Pursuant to Section 19(b)(1) \1\ of the Securities Exchange Act of
1934 (the ``Act'') \2\ and Rule 19b-4 thereunder,\3\ notice is hereby
given that, on June 30, 2017, NYSE Arca, Inc. (the ``Exchange'' or
``NYSE Arca'') filed with the Securities and Exchange Commission (the
``Commission'') the proposed rule change as described in Items I, II,
and III below, which Items have been prepared by the self-regulatory
organization. The Commission is publishing this notice to solicit
comments on the proposed rule change from interested persons.
---------------------------------------------------------------------------
\1\ 15 U.S.C. 78s(b)(1).
\2\ 15 U.S.C. 78a.
\3\ 17 CFR 240.19b-4.
---------------------------------------------------------------------------
I. Self-Regulatory Organization's Statement of the Terms of Substance
of the Proposed Rule Change
The Exchange proposes to amend the NYSE Arca Equities Schedule of
Fees and Charges for Exchange Services (``Fee Schedule'') to adopt a
new pricing tier, Tape A and Tape C Tier.

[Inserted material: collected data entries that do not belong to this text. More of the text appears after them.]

Lemma remove_transactions_acc keys self acc : pool_ok self ->
  exists removed self', foldM remove_step keys (acc, self) = Ok (removed, self') /\ pool_ok self' /\
    (forall k, up_tx_by_key self' !! k = if decide (k ∈ keys) then None else up_tx_by_key self !! k) /\
    (forall tx, tx ∈ removed <-> tx ∈ acc \/ exists k ptx, k ∈ keys /\ up_tx_by_key self !! k = Some ptx /\ transaction ptx = tx) /\
    up_config self' = up_config self /\ up_key_counter self' = up_key_counter self.
Proof.
  revert self acc. induction keys as [|key keys IH]; intros self acc Hok; cbn [foldM].
  - exists acc, self. split; [done|]. split; [done|]. split; [done|]. split; [|done]. intros tx. split; [by left|].
    intros [?|(k & _ & []%not_elem_of_nil & _)]. done.
  - destruct (remove_transaction_ok key self Hok) as (self1 & Hr1 & Hok1 & Hd & Hcfg & Hctr).
    assert (remove_step (acc, self) key = Ok (acc ++ option_list (transaction <$> up_tx_by_key self !! key), self1)) as ->.
    { unfold remove_step. cbn [fst snd]. rewrite Hr1. by destruct (up_tx_by_key self !! key). }
    cbn [mbind result_bind].
    destruct (IH self1 (acc ++ option_list (transaction <$> up_tx_by_key self !! key)) Hok1) as (removed & self' & Hr & Hok' & Hl & Hin & Hcfg' & Hctr').
    exists removed, self'. split; [exact Hr|]. split; [done|]. split; [|split; [|by rewrite Hcfg', Hctr']].
    + intros k. rewrite Hl, Hd. destruct (decide (k = key)) as [->|Hne].
      * rewrite lookup_delete_eq. rewrite (decide_True (P := key ∈ key :: keys)) by left. by case_decide.
      * rewrite lookup_delete_ne by done. destruct (decide (k ∈ keys)); [rewrite decide_True by (by right); done|].
        rewrite decide_False; [done|]. by intros [?|?]%elem_of_cons.
    + intros tx. assert (tx ∈ option_list (transaction <$> up_tx_by_key self !! key) <-> exists ptx, up_tx_by_key self !! key = Some ptx /\ tx = transaction ptx) as Ho.
      { destruct (up_tx_by_key self !! key) as [ptx|]; cbn; [rewrite list_elem_of_singleton; naive_solver|]. rewrite elem_of_nil. naive_solver. }
      rewrite Hin, elem_of_app, Ho. rewrite Hd. split.
      * intros [[?|(ptx & Hptx & ->)]|(k & ptx & Hk & [Hne Hptx]%lookup_delete_Some & <-)]; [by left|right; exists key, ptx; split_and!; [left|done|done]|].
        right. exists k, ptx. split_and!; [by right|done|done].
      * intros [?|(k & ptx & Hk & Hptx & <-)]; [by left; left|]. destruct (decide (k = key)) as [->|Hne]; [left; right; by exists ptx|].
        right. exists k, ptx. apply elem_of_cons in Hk as [?|Hk]; [done|]. split_and!; [done|by rewrite lookup_delete_ne|done].
Qed.

Lemma remove_transactions_ok keys self : pool_ok self ->
  exists removed self', remove_transactions keys self = Ok (removed, self') /\ pool_ok self' /\
    (forall k, up_tx_by_key self' !! k = if decide (k ∈ keys) then None else up_tx_by_key self !! k) /\
    (forall tx, tx ∈ removed <-> exists k ptx, k ∈ keys /\ up_tx_by_key self !! k = Some ptx /\ transaction ptx = tx) /\
    up_config self' = up_config self /\ up_key_counter self' = up_key_counter self.
Proof.
  intros Hok. destruct (remove_transactions_acc keys self [] Hok) as (removed & self' & Hr & Hok' & Hl & Hin & Hrest).
  exists removed, self'. split; [done|]. split; [done|]. split; [done|]. split; [|done]. intros tx. rewrite Hin.
  split; [intros [[]%not_elem_of_nil|?]; done|by right].
Qed.

(** ** Blocks *)

(** A transaction that a block conflicts with: it shares a kernel, spends an input that the block
    spends, or has an output that the block has. *)
Definition conflicts (b : Body) (ptx : PrioritizedTransaction) : Prop :=
  (exists s, s ∈ kernel_sigs b /\ s ∈ kernel_sigs (body (transaction ptx))) \/
  (exists h, h ∈ input_hashes b /\ h ∈ input_hashes (body (transaction ptx))) \/
  (exists h, h ∈ output_hashes b /\ h ∈ output_hashes (body (transaction ptx))).

Lemma lookup_all_elem `{Countable K} (m : gmap K (list Z)) (f : Body -> list K) by_key ks k :
  index_ok m (vals_of f by_key) ->
  k ∈ lookup_all m ks <-> exists ptx v, by_key !! k = Some ptx /\ v ∈ ks /\ v ∈ f (body (transaction ptx)).
Proof.
  intros [Hocc _]. unfold lookup_all. rewrite list_elem_of_bind.
  assert (forall v, k ∈ default [] (m !! v) <-> exists ptx, by_key !! k = Some ptx /\ v ∈ f (body (transaction ptx))) as Hv.
  { intros v. rewrite <- !occ_pos, Hocc. unfold vals_of. destruct (by_key !! k) as [ptx|].
    - rewrite occ_pos. naive_solver.
    - change (occ v []) with 0%nat. split; [lia|naive_solver]. }
  split.
  - intros (v & Hk & Hin). apply Hv in Hk as (ptx & Hptx & Hf). by exists ptx, v.
  - intros (ptx & v & Hptx & Hin & Hf). exists v. split; [|done]. apply Hv. by exists ptx.
Qed.

Lemma find_matching_block_input_iff ptx (s : gset HashOutput) :
  find_matching_block_input ptx s = true <-> exists h, h ∈ s /\ h ∈ input_hashes (body (transaction ptx)).
Proof.
  unfold find_matching_block_input. rewrite existsb_exists. setoid_rewrite <- list_elem_of_In. setoid_rewrite bool_decide_eq_true. naive_solver.
Qed.

(** after a block is published the pool keeps exactly the transactions that the block does
    not conflict with, its indexes are consistent, and the removed transactions are returned. *)
Lemma remove_published_exact (block : Block) self :
  pool_ok self -> exists removed self',
    remove_published_and_discard_deprecated_transactions block self = Ok (removed, self') /\ pool_ok self' /\
    (forall k ptx, up_tx_by_key self' !! k = Some ptx <-> up_tx_by_key self !! k = Some ptx /\ ~ conflicts (block_body block) ptx) /\
    (forall tx, tx ∈ removed <-> exists k ptx, up_tx_by_key self !! k = Some ptx /\ transaction ptx = tx /\ conflicts (block_body block) ptx).
Proof.
  intros Hok. unfold remove_published_and_discard_deprecated_transactions. set (b := block_body block).
  destruct (remove_transactions_ok (lookup_all (up_txs_by_signature self) (kernel_sigs b)) self Hok) as (r1 & s1 & -> & Hok1 & Hl1 & Hin1 & _).
  cbn [mbind result_bind].
  set (keys2 := map fst _). destruct (remove_transactions_ok keys2 s1 Hok1) as (r2 & s2 & -> & Hok2 & Hl2 & Hin2 & _). cbn [mbind result_bind].
  destruct (remove_transactions_ok (lookup_all (up_txs_by_output s2) (output_hashes b)) s2 Hok2) as (r3 & s3 & -> & Hok3 & Hl3 & Hin3 & _).
  cbn [mbind result_bind]. exists (r1 ++ r2 ++ r3), s3. split; [done|]. split; [done|].
  assert (forall k, k ∈ lookup_all (up_txs_by_signature self) (kernel_sigs b) <-> exists ptx v, up_tx_by_key self !! k = Some ptx /\ v ∈ kernel_sigs b /\ v ∈ kernel_sigs (body (transaction ptx))) as HK1
    by (intros k; by apply lookup_all_elem, Hok).
  assert (forall k, k ∈ keys2 <-> exists ptx v, up_tx_by_key s1 !! k = Some ptx /\ v ∈ input_hashes b /\ v ∈ input_hashes (body (transaction ptx))) as HK2.
  { intros k. unfold keys2. rewrite list_elem_of_fmap. split.
    - intros ([k' ptx] & -> & [Hf Hk]%list_elem_of_filter). apply elem_of_map_to_list in Hk. cbn [snd] in Hf. apply Is_true_true, find_matching_block_input_iff in Hf as (h & Hh & Hin).
      exists ptx, h. split_and!; [done|by apply elem_of_list_to_set in Hh|done].
    - intros (ptx & v & Hptx & Hv & Hin). exists (k, ptx). split; [done|]. apply list_elem_of_filter. split; [|by apply elem_of_map_to_list].
      apply Is_true_true, find_matching_block_input_iff. exists v. split; [by apply elem_of_list_to_set|done]. }
  assert (forall k, k ∈ lookup_all (up_txs_by_output s2) (output_hashes b) <-> exists ptx v, up_tx_by_key s2 !! k = Some ptx /\ v ∈ output_hashes b /\ v ∈ output_hashes (body (transaction ptx))) as HK3
    by (intros k; by apply lookup_all_elem, Hok2).
  clearbody keys2. unfold conflicts. fold b. split.
  - intros k ptx. rewrite Hl3. specialize (HK1 k). specialize (HK2 k). specialize (HK3 k). rewrite Hl2, Hl1 in *.
    destruct (decide (k ∈ lookup_all (up_txs_by_signature self) (kernel_sigs b))), (decide (k ∈ keys2)),
      (decide (k ∈ lookup_all (up_txs_by_output s2) (output_hashes b))); naive_solver.
  - intros tx. rewrite !elem_of_app, Hin1, Hin2, Hin3. split.
    + intros [(k & ptx & Hk & Hptx & <-)|[(k & ptx & Hk & Hptx & <-)|(k & ptx & Hk & Hptx & <-)]]; exists k, ptx.
      * apply HK1 in Hk. naive_solver.
      * apply HK2 in Hk. rewrite Hl1 in Hptx, Hk. case_decide; naive_solver.
      * apply HK3 in Hk. rewrite Hl2, Hl1 in Hptx, Hk. repeat case_decide; naive_solver.
    + intros (k & ptx & Hptx & <- & Hc). destruct (decide (k ∈ lookup_all (up_txs_by_signature self) (kernel_sigs b))) as [H1|H1]; [left; by exists k, ptx|right].
      assert (up_tx_by_key s1 !! k = Some ptx) as Hptx1 by (rewrite Hl1; by case_decide).
      destruct (decide (k ∈ keys2)) as [H2|H2]; [left; by exists k, ptx|right].
      assert (up_tx_by_key s2 !! k = Some ptx) as Hptx2 by (rewrite Hl2; by case_decide).
      exists k, ptx. split; [|done]. apply HK3. rewrite HK1 in H1. rewrite HK2 in H2. naive_solver.
Qed.

(** ** Insertion *)

Lemma insert_prioritized_ok ptx self :
  pool_ok self -> up_tx_by_key self !! ptx_key ptx = None -> 0 <= ptx_key ptx < up_key_counter self ->
  (forall k ptx', up_tx_by_key self !! k = Some ptx' -> priority ptx' <> priority ptx) ->
  pool_ok (insert_prioritized ptx self).
Proof.
  intros (Hs & Hp & Hk & Hsig & Hout & Hc) Hfresh Hkey Hprio. unfold insert_prioritized. split_pool; cbn.
  - by apply btree_insert_sorted.
  - intros p k. rewrite btree_insert_elem, Hp by done. cbn [fst]. split.
    + intros [[= -> ->]|[(ptx' & Hk' & <-) _]]; [exists ptx; by rewrite lookup_insert_eq|].
      exists ptx'. split; [|done]. rewrite lookup_insert_ne; [done|]. intros <-. congruence.
    + intros (ptx' & Hl & <-). apply lookup_insert_Some in Hl as [[<- <-]|[Hne Hl]]; [by left|right].
      split; [by exists ptx'|]. by eapply Hprio.
  - intros k ptx' Hl. apply lookup_insert_Some in Hl as [[<- <-]|[_ Hl]]; [done|by apply Hk].
  - eapply index_ok_ext; [|apply index_push_all, Hsig]. intros key. by apply vals_of_insert.
  - eapply index_ok_ext; [|apply index_push_all, Hout]. intros key. by apply vals_of_insert.
  - done.
Qed.

(** The lowest priority is that of a stored transaction, below all the others. *)
Lemma lowest_spec p k rest self : pool_ok self -> up_tx_by_priority self = (p, k) :: rest ->
  exists low, up_tx_by_key self !! k = Some low /\ priority low = p /\
    (forall k' ptx', up_tx_by_key self !! k' = Some ptx' -> k' <> k -> bytes_lt p (priority ptx')).
Proof.
  intros (Hs & Hp & _) Hl. destruct (proj1 (Hp p k)) as (low & Hlow & Hpr); [rewrite Hl; left|]. exists low. split; [done|]. split; [done|].
  intros k' ptx' Hk' Hne. assert ((priority ptx', k') ∈ up_tx_by_priority self) as Hin by (apply Hp; by exists ptx'). rewrite Hl in Hs, Hin.
  destruct (btree_first _ _ _ _ Hs Hin) as [[= _ ->]|Hlt]; [done|exact Hlt].
Qed.

(** A pool that holds a transaction has a lowest priority. *)
Lemma lowest_exists self : pool_ok self -> (0 < size (up_tx_by_key self))%nat -> exists p k rest, up_tx_by_priority self = (p, k) :: rest.
Proof.
  intros (_ & Hp & _) Hsize. destruct (up_tx_by_priority self) as [|[p k] rest] eqn:Hl; [|by exists p, k, rest].
  destruct (map_choose (up_tx_by_key self)) as (k & ptx & Hk); [intros Heq; rewrite Heq, map_size_empty in Hsize; lia|].
  assert ((priority ptx, k) ∈ (@nil (FeePriority * Z))) as Hin by (apply Hp; by exists ptx). by apply not_elem_of_nil in Hin.
Qed.

(** The pool once the key counter has moved on. *)
Definition next_counter self : UnconfirmedPool :=
  {| up_config := up_config self; up_key_counter := up_key_counter self + 1; up_tx_by_key := up_tx_by_key self;
     up_txs_by_signature := up_txs_by_signature self; up_tx_by_priority := up_tx_by_priority self;
     up_txs_by_output := up_txs_by_output self |}.

Lemma next_counter_ok self : pool_ok self -> up_key_counter self + 1 < USIZE_MAX ->
  up_get_next_key self = Ok (up_key_counter self, next_counter self) /\ pool_ok (next_counter self).
Proof.
  intros (Hs & Hp & Hk & Hsig & Hout & Hc) Hlt. unfold up_get_next_key. rewrite arith_ok by lia. cbn [mbind result_bind].
  rewrite Z.mod_small by lia. split; [done|]. split_pool; cbn; try done; [|lia]. intros k ptx Hl. destruct (Hk k ptx Hl). split; [done|lia].
Qed.

(** Whether all the kernels of a transaction are known to the pool. *)
Definition known self (tx : Transaction) : bool :=
  forallb (fun s => bool_decide (is_Some (up_txs_by_signature self !! s))) (kernel_sigs (body tx)).

Definition capacity self : Z := storage_capacity (up_config self).

(** What [insert] does with the transaction [ptx]. *)
Inductive inserted (self : UnconfirmedPool) (ptx : PrioritizedTransaction) (m : gmap Z PrioritizedTransaction) : Prop :=
| inserted_known : known self (transaction ptx) = true -> m = up_tx_by_key self -> inserted self ptx m
| inserted_room : Z.of_nat (size (up_tx_by_key self)) < capacity self ->
    m = <[ptx_key ptx := ptx]> (up_tx_by_key self) -> inserted self ptx m
| inserted_refused : Z.of_nat (size (up_tx_by_key self)) = capacity self ->
    (forall k ptx', up_tx_by_key self !! k = Some ptx' -> bytes_lt (priority ptx) (priority ptx')) ->
    m = up_tx_by_key self -> inserted self ptx m
| inserted_evicting k low : Z.of_nat (size (up_tx_by_key self)) = capacity self ->
    up_tx_by_key self !! k = Some low -> bytes_lt (priority low) (priority ptx) ->
    (forall k' ptx', up_tx_by_key self !! k' = Some ptx' -> k' <> k -> bytes_lt (priority low) (priority ptx')) ->
    m = <[ptx_key ptx := ptx]> (delete k (up_tx_by_key self)) -> inserted self ptx m.

Lemma ptx_new_fields {E} now key W tx deps ptx : @ptx_new V E now key W tx deps = Ok ptx ->
  ptx_key ptx = key /\ transaction ptx = tx /\ dependent_output_hashes ptx = default [] deps.
Proof. unfold ptx_new. intros Hp. inv_bind Hp. by subst ptx. Qed.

The Exchange proposes to
implement the fee changes effective July 3, 2017. The proposed rule
change is available on the Exchange's Web site at www.nyse.com, at the
principal office of the Exchange, and at the Commission's Public
Reference Room.
II. Self-Regulatory Organization's Statement of the Purpose of, and
Statutory Basis for, the Proposed Rule Change
In its filing with the Commission, the self-regulatory organization
included statements concerning the purpose of, and basis for, the
proposed rule change and discussed any comments it received on the
proposed rule change. The text of those statements may be examined at
the places specified in Item IV below. The Exchange has prepared
summaries, set forth in sections A, B, and C below, of the most
significant parts of such statements.
A. Self-Regulatory Organization's Statement of the Purpose of, and the
Statutory Basis for, the Proposed Rule Change
1. Purpose
The Exchange proposes to amend the Fee Schedule, as described
below, and implement the fee changes on July 3, 2017.
The Exchange proposes to introduce a new pricing tier--Tape A and
Tape C Tier--for securities with a per share price of $1.00 or above.
As proposed, a new Tape A and Tape C Tier credit of $0.0028 per
share for orders that provide liquidity in Tape A and Tape C Securities
would be applicable to ETP Holders and Market Makers, that, on a daily
basis, measured monthly, (1) directly execute providing volume in Tape
A Securities during the billing month (``Tape A Adding ADV'') that is
at least 2 million shares ADV over the ETP Holder's or Market Maker's
first quarter 2017 Tape A Adding ADV,
[[Page 32912]]
(2) directly execute providing volume in Tape C Securities during the
billing month (``Tape C Adding ADV'') that is at least 2 million shares
ADV over the ETP Holder's or Market Maker's first quarter 2017 Tape C
Adding ADV, and (3) meet the requirements of Tape B Tier 2.\4\ For
example, if an ETP Holder's Tape A Baseline during the first quarter of
2017 was 5 million shares ADV and the ETP Holder's Tape C Baseline
during the first quarter of 2017 was 3 million shares, the ETP Holder
would need a Tape A Adding ADV of at least 7 million shares and a Tape
C Adding ADV of at least 5 million shares and meet the requirements of
Tape B Tier 2 to qualify for the proposed credit of $0.0028 per share
in Tape A and Tape C Securities in the billing month.\5\
---------------------------------------------------------------------------
\4\ Tape B Tier 2 requires that ETP Holders and Market Makers on
a daily basis, measured monthly, directly execute providing volume
that is either (1) equal to at least 1.0% of the US Tape B CADV or
(2) equal to at least 0.20% of the US Tape B ADV [sic] for the
billing month over the ETP Holder's or Market Maker's Q2 2015 Tape B
Adding ADV taken as a percentage of Tape B CADV. See Tape B Tier 2,
Schedule of Fees.
\5\ The Exchange recognizes that a firm that becomes an ETP
Holder or Market Maker after the Baseline Month [sic] would have a
Tape A and Tape C Baseline ADV of zero. In this regard, a new ETP
Holder or Market Maker would need to have a Tape A Adding ADV and
Tape C Adding ADV during the billing month of 2 million shares, in
addition to meeting the Tape B Tier 2 requirements, for the $0.0028
per share credit to apply.
---------------------------------------------------------------------------
For ETP Holders that qualify for the proposed new Tape A and Tape C
Tier, Tiered or Basic Rates would apply to all other fees and credits,
based on the firm's qualifying levels, and if an ETP Holder qualifies
for more than one tier in the Fee Schedule, the Exchange would apply
the most favorable rate available under such tiers.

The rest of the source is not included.